• _Assignment_
A line containing "- The file system" appears in the material below. Return exactly every line from the first through that one, and only those.

• _Provided data_
(** * Utilities/parallel_tif_to_jpg_or_png.py: a shallow embedding

    The script walks a directory tree, finds TIFF files in folders named
    after a target type and converts them to JPEG or PNG.  This file embeds
    its three functions ([convert_single_tif], [convert_tif],
    [process_specific_folders]) and its command line over an explicit model
    of the POSIX file system and of the Python built-ins they call, and
    proves the properties of the specification about them; it then embeds
    volume_range_sampling_helper.py and proves further properties of both
    scripts.

    Conventions of the model
    - A Python [str] is a [string]; characters are bytes.  Only ASCII letters
      change under [lower]/[upper] and only ASCII digits and ASCII white
      space are recognised by [int]; file names outside ASCII are not
      interpreted beyond that.
    - The interpreter's limit on the number of digits [int] accepts is not
      modelled.
    - The file system is a tree of directories and regular files: no
      symbolic links, no permissions, no quota.
    - [tifffile] and [PIL] are parameters of the development (class [Libs]).
    - [tifffile.imread] expands a path that contains [*] or [?] as a glob
      pattern and reads the files it matches.  The model reads the file at
      the path, which is what the library does for every other path; the
      theorems about what is decoded are stated for paths without these two
      characters.
    - The worker pool runs its jobs one after the other in submission
      order. *)

From Stdlib Require Import String Ascii List ZArith QArith Bool Lia.
From Stdlib Require Import Permutation Sorted.
From Stdlib Require DecimalString.
Import ListNotations.
Local Open Scope string_scope.
Local Open Scope Z_scope.

(** ** Python built-ins on [str] *)

Module Py.

(** [c.lower()] on one ASCII character. *)
Definition lower_ascii (c : ascii) : ascii :=
  let n := nat_of_ascii c in
  if ((65 <=? n) && (n <=? 90))%nat then ascii_of_nat (n + 32) else c.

• _Result of the exercise_
(** * Utilities/parallel_tif_to_jpg_or_png.py: a shallow embedding

    The script walks a directory tree, finds TIFF files in folders named
    after a target type and converts them to JPEG or PNG.  This file embeds
    its three functions ([convert_single_tif], [convert_tif],
    [process_specific_folders]) and its command line over an explicit model
    of the POSIX file system and of the Python built-ins they call, and
    proves the properties of the specification about them; it then embeds
    volume_range_sampling_helper.py and proves further properties of both
    scripts.

    Conventions of the model
    - A Python [str] is a [string]; characters are bytes.  Only ASCII letters
      change under [lower]/[upper] and only ASCII digits and ASCII white
      space are recognised by [int]; file names outside ASCII are not
      interpreted beyond that.
    - The interpreter's limit on the number of digits [int] accepts is not
      modelled.
    - The file system is a tree of directories and regular files: no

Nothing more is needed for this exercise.